Анталкидов мир

Поделись знанием:
Перейти к: навигация, поиск

Анталкидов мир, также царский мир — мирный договор, подписанный летом 387 года до н. э. между представителями греческих полисов, гарантом которого выступала Персия. Назван по имени спартанского военного деятеля и дипломата Анталкида.





Предыстория

Когда послы собрались, Тирибаз, указав на царскую печать, прочёл грамоту. Вот что было в ней написано: «Царь Артаксеркс считает справедливым, чтобы ему принадлежали все города Азии, а из островов — Клазомены и Кипр. Всем прочим же эллинским городам, большим и малым, — должна быть предоставлена автономия, кроме Лемноса, Имброса и Скироса, которые по-прежнему остаются во власти афинян. Той из воюющих сторон, которая не примет этих условий, я вместе с принявшими мир, объявляю войну на суше и на море и воюющим с ними окажу поддержку кораблями и деньгами.»

Ксенофонт. Греческая история, V, 30—31.

После уничтожения лакедемонского флота персами под предводительством афинянина Конона в сражении при Книде (в начале августа 394 г. до н. э.) Спарта утратила своё владычество на море и над всеми прибрежными городами Малой Азии и прилегающими к ней островами. С другой стороны, успехи спартанского оружия в беотийско-коринфской войне, несмотря на победы при Немейском Коринфе и Коронее, в общем были настолько незначительны, что спартанцы увидели себя вынужденными изменить политику. В Спарте поняли, что невозможно долго отстаивать своё господство на суше и на море одновременно против персов и против союза государств Северной и Средней Греции. Поэтому решено было отказаться от греческих городов в Малой Азии, чтобы по возможности с помощью персов снова возвратить Спарте её прежнюю гегемонию в европейской Греции.

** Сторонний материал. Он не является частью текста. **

Lemma itq_iteration_matrix (n k : nat) v r r' :
  (0 < n)%nat -> (0 < k)%nat ->
  matrix n k v -> matrix k k r ->
  itq_iteration v r = Ok r' -> matrix k k r'.
Proof.
  intros Hn Hk0 Hv Hr. unfold itq_iteration.
  destruct (dot v r) as [z|] eqn:Hz; cbn [mbind result_bind]; [|done].
  destruct (dot (transpose _) v) as [c|] eqn:Hc; cbn [mbind result_bind];
    [|done].
  destruct (linalg_svd c) as [[[ub sigma] ua]|] eqn:Hsvd;
    cbn [mbind result_bind]; [|done].
  intros Hdot.
  assert (Hzm : matrix n k z).
  { pose proof (dot_matrix _ _ _ Hz) as Hm.
    rewrite (matrix_shape1 k k r Hk0 Hr) in Hm. by rewrite (proj1 Hv) in Hm. }
  assert (Hcm : matrix k k c).
  { pose proof (dot_matrix _ _ _ Hc) as Hm.
    rewrite (matrix_shape1 n k v Hn Hv) in Hm.
    by rewrite (proj1 (transpose_matrix n k _ Hn (binarize_matrix _ _ _ Hzm)))
      in Hm. }
  destruct (svd_shape Hk k k c ub sigma ua Hk0 Hk0 Hcm Hsvd) as [Hub Hua].
  pose proof (dot_matrix _ _ _ Hdot) as Hm.
  rewrite (matrix_shape1 k k _ Hk0 (transpose_matrix k k ub Hk0 Hub)) in Hm.
  by rewrite (proj1 Hua) in Hm.
Qed.

Lemma itq_loop_matrix (n k : nat) (i : nat) v r r' :
  (0 < n)%nat -> (0 < k)%nat ->
  matrix n k v -> matrix k k r ->
  itq_loop i v r = Ok r' -> matrix k k r'.
Proof.
  intros Hn Hk0 Hv. revert r. induction i as [|i IH]; intros r Hr; simpl.
  - by intros [= <-].
  - destruct (itq_iteration v r) as [r1|] eqn:Hit; cbn [mbind result_bind];
      [|done].
    apply IH. by apply (itq_iteration_matrix n k v r).
Qed.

Спартанцы отправили хитрого дипломата Анталкида к Тирибазу, персидскому наместнику в Сардах, для открытия переговоров в этом направлении. Первые попытки (392 г. до н. э.) не имели особенного успеха; но Анталкиду всё-таки удалось настроить персов в пользу новой политической программы Спарты и поселить подозрения к деятельности Конона в пользу Афин. Несколько лет спустя (388 г. до н. э.) Анталкид, сделавшийся тем временем спартанским навархом в азиатских морях, возобновил свою попытку в Сузах перед царём Артаксерксом II Мнемоном, который тогда был раздражён против афинян за поддержку, оказанную ими восстанию Эвагора на Кипре.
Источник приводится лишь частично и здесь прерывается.